Steven Forti, che molti di voi hanno imparato a conoscere recentemente sul nostro sito e su altri con i suoi ottimi servizi dalla Spagna, ha scritto per noi in seguito alle recenti elezioni spagnole. Lo ringrazio molto per l’articolo e la puntualità con cui segue l’attualità spagnola e vi ricordo il suo libro, “Ada Colau. La città in comune”, recentemente recensito anche sul nostro sito. Buona lettura! A.G.

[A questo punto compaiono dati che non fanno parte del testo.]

Lemma item_Some {A : Type} (l : list A) (i : nat) (x : A) (w : world frame) :
  l !! i = Some x → item l i w = (Return x, w).
Proof. unfold item. by intros ->. Qed.

Lemma item_None {A : Type} (l : list A) (i : nat) (w : world frame) :
  l !! i = None → item l i w = (Raise IndexError, w).
Proof. unfold item. by intros ->. Qed.

End Steps.

(** One statement of the script: the outermost bind at the current world,
    with what is known of its first computation. *)
Ltac run_bind :=
  rewrite bind_unfold;
  rewrite ?printv_say, ?mret_unfold, ?lift_inr, ?lift_inl;
  cbv beta iota.

(** ** The classification loops *)

Section Loops.

Context {frame : Type} (P : platform frame).

(** A loop that appends each index to one of two lists, by a test that
    may raise, returns the indices of the two classes in the order of the
    loop, or raises the first exception of the tests. *)
Lemma for_in_classes (c : nat → Py.result bool)
    (body : nat → list nat * list nat → M frame (list nat * list nat))
    (xs : list nat) (w : world frame) :
  (∀ it b0 dwi, it ∈ xs →
     body it (b0, dwi) w
     = match c it with
       | inr b => (Return (if b then (b0 ++ [it], dwi) else (b0, dwi ++ [it])), w)
       | inl e => (Raise e, w)
       end) →
  ∀ b0 dwi,
    for_in xs body (b0, dwi) w
    = match comprehension c xs with
      | inr _ => (Return (b0 ++ filter (λ i, c i = inr true) xs,
                          dwi ++ filter (λ i, c i = inr false) xs), w)
      | inl e => (Raise e, w)
      end.
Proof.
  induction xs as [|x xs IH]; intros Hbody b0 dwi.
  - simpl. by rewrite !app_nil_r.
  - cbn [for_in comprehension]. rewrite bind_unfold.
    rewrite Hbody by (apply elem_of_cons; by left).
    rewrite !filter_cons.
    destruct (c x) as [e|[|]] eqn:Hc; [done|..];
      (rewrite IH by (intros; apply Hbody, elem_of_cons; by right));
      cbn; destruct (comprehension c xs); cbn; try done;
      repeat case_decide; try done; by rewrite <- app_assoc.
Qed.

Lemma comprehension_inr {A B : Type} (f : A → Py.result B) (l : list A) :
  Forall (λ x, ∃ y, f x = inr y) l → ∃ ys, comprehension f l = inr ys.
Proof.
  induction 1 as [|x l [y Hy] _ [ys Hys]]; simpl; [by eexists|].
  rewrite Hy. cbn. rewrite Hys. cbn. by eexists.
Qed.

Lemma comprehension_inr_inv {A B : Type} (f : A → Py.result B) (l : list A) (ys : list B) :
  comprehension f l = inr ys → Forall (λ x, ∃ y, f x = inr y) l.
Proof.
  revert ys. induction l as [|x l IH]; intros ys; simpl; [by constructor|].
  destruct (f x) as [e|y] eqn:Hy; cbn; [done|].
  destruct (comprehension f l) as [e|ys'] eqn:Hys; cbn; [done|].
  intros _. constructor; eauto.
Qed.

Lemma loop_by_norm (table : list (list float)) (w : world frame) :
  for_in (range (length table))
    (λ it '(index_b0, index_dwi),
       v ← item table it;
       n ← lift (norm P v);
       if PrimFloat.ltb n 0.01%float
       then mret (index_b0 ++ [it], index_dwi)
       else mret (index_b0, index_dwi ++ [it]))
    ([], []) w
  = match comprehension (b0_by_norm P table) (seq 0 (length table)) with
    | inr _ => (Return (indices (b0_by_norm P table) true (length table),
                        indices (b0_by_norm P table) false (length table)), w)
    | inl e => (Raise e, w)
    end.
Proof.
  apply (for_in_classes (b0_by_norm P table)).
  intros it b0 dwi _. unfold b0_by_norm. rewrite bind_unfold.
  destruct (table !! it) as [v|] eqn:Hv.
  - rewrite (item_Some _ _ v) by done. cbv beta iota. rewrite bind_unfold.
    destruct (norm P v) as [e|n]; [by rewrite lift_inl|].
    rewrite lift_inr. by destruct (PrimFloat.ltb n 0.01%float).
  - by rewrite item_None.
Qed.
Lemma lang_lits_inv l re w :
  Re.lang (map Re.lit l ++ re) w -> exists v, w = l ++ v /\ Re.lang re v.
Proof.
  revert w. induction l as [|c l IH]; intros w; simpl.
  - by exists w.
  - intros (v & -> & Hv)%lang_lit_inv.
    destruct (IH _ Hv) as (v' & -> & Hv'). by exists v'.
Qed.

(** A keyword without special characters is searched as a substring. *)
Lemma search_lits k s :
  Re.search (Re.lits k) s = true -> contains (py k) s = true.
Proof.
  intros (pre & w & post & -> & Hw)%search_spec.
  unfold Re.lits in Hw. rewrite <- (app_nil_r (map _ _)) in Hw.
  apply lang_lits_inv in Hw as (v & -> & ->%lang_nil_inv).
  apply contains_spec. exists pre, post. by rewrite app_nil_r.
Qed.

(** [A.*B] finds [A] and, after it, [B]. *)
Lemma search_two a b s :
  Re.search (Re.lits a ++ [Re.star Re.CDot] ++ Re.lits b) s = true ->
  contains (py a) s = true /\ contains (py b) s = true.
Proof.
  intros (pre & w & post & -> & Hw)%search_spec.
  unfold Re.lits in Hw.
  apply lang_lits_inv in Hw as (v & -> & Hv).
  apply lang_rep_inv in Hv as (w1 & w2 & -> & _ & _ & _ & Hv).
  rewrite <- (app_nil_r (map _ _)) in Hv.
  apply lang_lits_inv in Hv as (v & -> & ->%lang_nil_inv).
  split; apply contains_spec.
  - exists pre, ((w1 ++ py b ++ []) ++ post). by rewrite <- !app_assoc.
  - exists (pre ++ py a ++ w1), post. by rewrite <- !app_assoc.
Qed.
(** * xmldoc: the XML document class, its tree builder and its query layer

    A shallow embedding of [xmldoc.ts] (the TypeScript source of the
    [xmldoc] package) and the properties of it that the specification
    states.

    Conventions of the embedding.
    - A JavaScript string is its sequence of UTF-16 code units, [list N];
      [js "..."] turns an ASCII literal into one.  [text.length] is
      [length], [substring(0, n)] is [take n], [+] is [++].
    - [undefined] and [null] are [None], and where a result can be a value
      of any type it is a [JsValue]; an attribute object, typed
      [Record<string, string>], is the [gmap] of its own properties, and a
      read [attr[name]] that finds no own property goes on to the members
      of [Object.prototype] ([get_property]).
    - An element is a mutable object that the builder reaches through two
      aliases, its parent's [children] array and the [delegates] stack.
      The Document's tree is the store; a reference to an element is its
      path of child indices from the Document ([Ref]), so a write through
      [delegates[0]] is seen from the parent.
    - The lexer ([sax]) is an external collaborator: its run on an input is
      the sequence of events it delivers, each with the position counters
      the parser object holds when the event fires. *)

From Stdlib Require Import NArith String Ascii.
From stdpp Require Import base option list sorting gmap strings.

Local Open Scope N_scope.
Local Open Scope nat_scope.

(** ** JavaScript strings *)

Abbreviation jsstring := (list N).

Definition js (s : string) : jsstring :=
  map N_of_ascii (list_ascii_of_string s).

(** The code units [String.prototype.trim] strips: WhiteSpace and
    LineTerminator of ECMAScript. *)
Definition is_whitespace (c : N) : bool :=
  ((9 <=? c) && (c <=? 13))%N || (c =? 32)%N || (c =? 160)%N
  || (c =? 5760)%N || ((8192 <=? c) && (c <=? 8202))%N
  || (c =? 8232)%N || (c =? 8233)%N || (c =? 8239)%N || (c =? 8287)%N
  || (c =? 12288)%N || (c =? 65279)%N.

Fixpoint trimStart (s : jsstring) : jsstring :=
  match s with
  | c :: s' => if is_whitespace c then trimStart s' else s
  | [] => []
  end.

Definition trimEnd (s : jsstring) : jsstring := rev (trimStart (rev s)).

(** [s.trim()] *)
Definition trim (s : jsstring) : jsstring := trimStart (trimEnd s).

(** [s.replace(/c/g, r)] for a one-character pattern [c]. *)
Definition replaceAll (c : N) (r : jsstring) (s : jsstring) : jsstring :=
  flat_map (λ x, if (x =? c)%N then r else [x]) s.

(** [s.split(sep)] for a one-character separator: never the empty array. *)
Fixpoint split (sep : N) (s : jsstring) : list jsstring :=
  match s with
  | [] => [[]]
  | c :: s' =>
      if (c =? sep)%N then [] :: split sep s'
      else match split sep s' with
           | h :: t => (c :: h) :: t
           | [] => [[c]]
           end
  end.
(** X8. A node without a (truthy) [type] and without [enum] accepts every
    value: [required], [properties], [additionalProperties] and [items] are
    looked at only under [type: object] and [type: array], and are never
    checked without them. *)
Theorem untyped_node_accepts (data : value) (sd : dict) (path : string) :
  truthy (dict_get sd "type" PNone) = false ->
  dict_get sd "enum" PNone = PNone ->
  _validate_schema data (PDict sd) path = Ok [].
Proof.
  intros Ht He. rewrite _validate_schema_eq. cbn [get bind]. cbv zeta.
  rewrite Ht, He. cbn [bind type_error_truthy is_None negb].
  rewrite (falsy_is_not_a_type_name _ "object" Ht) by discriminate.
  rewrite (falsy_is_not_a_type_name _ "array" Ht) by discriminate.
  reflexivity.
Qed.

Lemma untyped_node_accepts_witness :
  _validate_schema (PInt 5)
    (PDict [("required", PList [PStr "name"]);
            ("properties", PDict [("name", PDict [("type", PStr "string")])]);
            ("additionalProperties", PBool false);
            ("items", PDict [("type", PStr "string")])]) "$" =
  Ok [].
Proof.
  apply (untyped_node_accepts (PInt 5)
           [("required", PList [PStr "name"]);
            ("properties", PDict [("name", PDict [("type", PStr "string")])]);
            ("additionalProperties", PBool false);
            ("items", PDict [("type", PStr "string")])] "$");
    reflexivity.
Defined.
(** * Spiking neurons: the charge / fire / reset state machine

    A shallow embedding of [spikingjelly/activation_based/neuron.py].

    - A tensor is the list of its elements (flattened); every operation of
      the neuron code is elementwise, and a Python scalar operand is
      broadcast to each element.  Operands are of one shape; where PyTorch
      would broadcast or raise on a shape mismatch, [map2] stops at the
      shorter operand.
    - Arithmetic is taken through the interface [Scalar], with two
      instances: IEEE binary64 ([float], the arithmetic of Python floats
      and of [torch.float64] tensors) and exact rationals ([Q]), the
      real-number reading of the same formulas.
    - Autograd is not modelled: [detach()] and [no_grad] leave forward
      values unchanged.
    - A method that mutates [self] becomes a function from the old
      attribute values to the new ones; an exception becomes [Raise]. *)

From Stdlib Require Import List ZArith QArith Floats Bool String Lia Lqa.
Import ListNotations.

Set Warnings "-inexact-float".

(** ** Scalars *)

Class Scalar (F : Type) : Type := {
  s_zero : F;                  (* 0. *)
  s_one : F;                   (* 1. *)
  s_of_int : Z -> F;           (* a Python int used as a float *)
  s_add : F -> F -> F;
  s_sub : F -> F -> F;
  s_mul : F -> F -> F;
  s_div : F -> F -> F;
  s_eq : F -> F -> bool;       (* a == b *)
  s_ge : F -> F -> bool;       (* a >= b *)
  s_gt : F -> F -> bool;       (* a > b *)
  s_le : F -> F -> bool;       (* a <= b *)
  s_lt : F -> F -> bool        (* a < b *)
}.

Declare Scope scalar_scope.
Delimit Scope scalar_scope with sc.
Infix "+" := s_add : scalar_scope.
Infix "-" := s_sub : scalar_scope.
Infix "*" := s_mul : scalar_scope.
Infix "/" := s_div : scalar_scope.
Infix "==?" := s_eq (at level 70) : scalar_scope.
Infix ">=?" := s_ge (at level 70) : scalar_scope.
Infix ">?" := s_gt (at level 70) : scalar_scope.
Infix "<=?" := s_le (at level 70) : scalar_scope.
Infix "<?" := s_lt (at level 70) : scalar_scope.

(** IEEE 754 binary64, round to nearest even: Rocq's primitive floats. *)
#[export] Instance Float64 : Scalar float := {|
  s_zero := 0%float;
  s_one := 1%float;
  s_of_int := fun z =>
    if (z <? 0)%Z then PrimFloat.opp (PrimFloat.of_uint63 (Uint63.of_Z (- z)))
    else PrimFloat.of_uint63 (Uint63.of_Z z);
  s_add := PrimFloat.add;
  s_sub := PrimFloat.sub;
  s_mul := PrimFloat.mul;
  s_div := PrimFloat.div;
  s_eq := PrimFloat.eqb;
  s_ge := fun a b => PrimFloat.leb b a;
  s_gt := fun a b => PrimFloat.ltb b a;
  s_le := PrimFloat.leb;
  s_lt := PrimFloat.ltb
|}.

(** Exact rational arithmetic. *)
#[export] Instance Exact : Scalar Q := {|
  s_zero := 0%Q;
  s_one := 1%Q;
  s_of_int := inject_Z;
  s_add := Qplus;
  s_sub := Qminus;
  s_mul := Qmult;
  s_div := Qdiv;
  s_eq := Qeq_bool;
  s_ge := fun a b => Qle_bool b a;
  s_gt := fun a b => negb (Qle_bool a b);
  s_le := Qle_bool;
  s_lt := fun a b => negb (Qle_bool b a)
|}.

(** ** Tensors *)

Definition tensor (F : Type) : Type := list F.

Fixpoint map2 {A B C : Type} (f : A -> B -> C) (l : list A) (l' : list B) : list C :=
  match l, l' with
  | a :: t, b :: t' => f a b :: map2 f t t'
  | _, _ => []
  end.

Fixpoint map3 {A B C D : Type} (f : A -> B -> C -> D)
    (l : list A) (l' : list B) (l'' : list C) : list D :=
  match l, l', l'' with
  | a :: t, b :: t', c :: t'' => f a b c :: map3 f t t' t''
  | _, _, _ => []
  end.

(** [torch.full_like(x, c)], [torch.zeros_like(x)], [torch.ones_like(x)]. *)
Definition full_like {F : Type} (x : tensor F) (c : F) : tensor F := map (fun _ => c) x.
Definition zeros_like {F : Type} `{Scalar F} (x : tensor F) : tensor F := full_like x s_zero.
Definition ones_like {F : Type} `{Scalar F} (x : tensor F) : tensor F := full_like x s_one.

(** [b.to(x)] for a boolean [b]: [True] is [1.], [False] is [0.]. *)
Definition of_bool {F : Type} `{Scalar F} (b : bool) : F := if b then s_one else s_zero.

(** [l[t] = a] on a Python sequence that has an index [t]. *)
Fixpoint setitem {A : Type} (l : list A) (t : nat) (a : A) : list A :=
  match l, t with
  | [], _ => []
  | _ :: l', O => a :: l'
  | b :: l', S t' => b :: setitem l' t' a
  end.

(** ** Exceptions *)

Inductive exn : Type :=
  | ValueError (arg : string)
  | NotImplementedError (arg : string)
  | AssertionError
  | RuntimeError
  | IndexError.

Inductive result (A : Type) : Type :=
  | Ok (a : A)
  | Raise (e : exn).
Arguments Ok {A} a.
Arguments Raise {A} e.

Definition bind {A B : Type} (r : result A) (k : A -> result B) : result B :=
  match r with
  | Ok a => k a
  | Raise e => Raise e
  end.

Notation "x <- r ;; k" := (bind r (fun x => k))
  (at level 61, r at next level, right associativity).

(** [assert b]. *)
Definition assert (b : bool) : result unit := if b then Ok tt else Raise AssertionError.

(** ** The step mode and the backend of a module

    [self.step_mode = value] and [self.backend = value] are assignments
    through the setters of [base.MemoryModule]; [base.py] is not in this
    file. *)

Module MemoryModule.
Local Open Scope string_scope.

(** Modelled from the spec: the setter of [step_mode], of [base.py], which
    is not in this file: the step mode is "single | multi", ['s'] or
    ['m'], and "a requested ... step mode not in the variant's declared
    capability set ... fails fast with the offending mode named".  The
    assignment does not look at the backend. *)
Definition set_step_mode (value : string) : result unit :=
  if String.eqb value "s" || String.eqb value "m" then Ok tt
  else Raise (ValueError value).

(** Modelled from the spec: the setter of [backend], of [base.py], which
    is not in this file: "a neuron declares, via a fixed per-variant
    capability set, which backends it supports for which step mode;
    requesting an unsupported combination must fail fast with a
    descriptive error".  The capability set is [self.supported_backends],
    the property of the class of [self], read when the backend is
    assigned; the property may itself raise.  That the library of the
    backend (CuPy) is installed is taken for granted. *)
Definition set_backend (self_supported_backends : result (list string))
    (value : string) : result unit :=
  l <- self_supported_backends ;;
  if existsb (String.eqb value) l then Ok tt
  else Raise (NotImplementedError value).

(** Modelled from the spec: [supported_backends] of a class that declares
    no capability set of its own, which [base.MemoryModule] defines: the
    generic executor, ['torch'], alone. *)
Definition supported_backends : result (list string) := Ok ["torch"].
End MemoryModule.

(** [torch.stack(l)] along a new first axis: the sequence of the tensors of
    [l]; PyTorch refuses an empty list. *)
Definition stack {A : Type} (l : list A) : result (list A) :=
  match l with
  | [] => Raise RuntimeError
  | _ => Ok l
  end.

(** What a [forward] call does: return, raise, or hand over to a fused
    CuPy kernel of [auto_cuda] / [neuron_kernel], which this file does not
    contain (the branch also checks the dtype and caches the kernel). *)
Inductive outcome (A : Type) : Type :=
  | Returns (a : A)
  | Raises (e : exn)
  | Cupy.
Arguments Returns {A} a.
Arguments Raises {A} e.
Arguments Cupy {A}.

Definition of_result {A : Type} (r : result A) : outcome A :=
  match r with
  | Ok a => Returns a
  | Raise e => Raises e
  end.

Definition obind {A B : Type} (o : outcome A) (k : A -> outcome B) : outcome B :=
  match o with
  | Returns a => k a
  | Raises e => Raises e
  | Cupy => Cupy
  end.

Notation "x <-- o ;; k" := (obind o (fun x => k))
  (at level 61, o at next level, right associativity).

(** Modelled from the spec: the forward pass of a surrogate function of
    [surrogate.py], which is not in this file, "equal to the hard step
    function": [heaviside(x) = (x >= 0).to(x)]. *)
Definition heaviside {F : Type} `{Scalar F} (x : F) : F := of_bool (x >=? s_zero)%sc.

(** The value of an attribute such as [self.v]: the float it is registered
    with, or the tensor it becomes at the first input. *)
Inductive memory (F : Type) : Type :=
  | MFloat (c : F)
  | MTensor (t : tensor F).
Arguments MFloat {F} c.
Arguments MTensor {F} t.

1. Il bipartitismo non è morto.
Le elezioni spagnole del 26 giugno rafforzano i partiti dell’establishment. Il Partido Popular (PP) è il vero vincitore di questa tornata elettorale: guadagna quasi 700 mila voti rispetto ai comizi di dicembre e con il 33% porta al Congreso di Madrid ben 137 deputati. Il Partido Socialista Obrero Español (PSOE) regge il colpo e, con il 22,7% dei voti e 85 deputati, mantiene la seconda posizione, anche se perde 120 mila voti e 5 deputati rispetto a dicembre, ottenendo il peggior risultato di sempre. Per quanto in crisi, dunque, i partiti tradizionali hanno dimostrato di avere delle strutture solide che non si sono sfaldate ed il bipartitismo, dato per morto e sepolto più volte, non è andato in frantumi. Al contrario, si è rafforzato, passando dal 50,7% al 55,7%, un dato in controtendenza rispetto agli ultimi anni.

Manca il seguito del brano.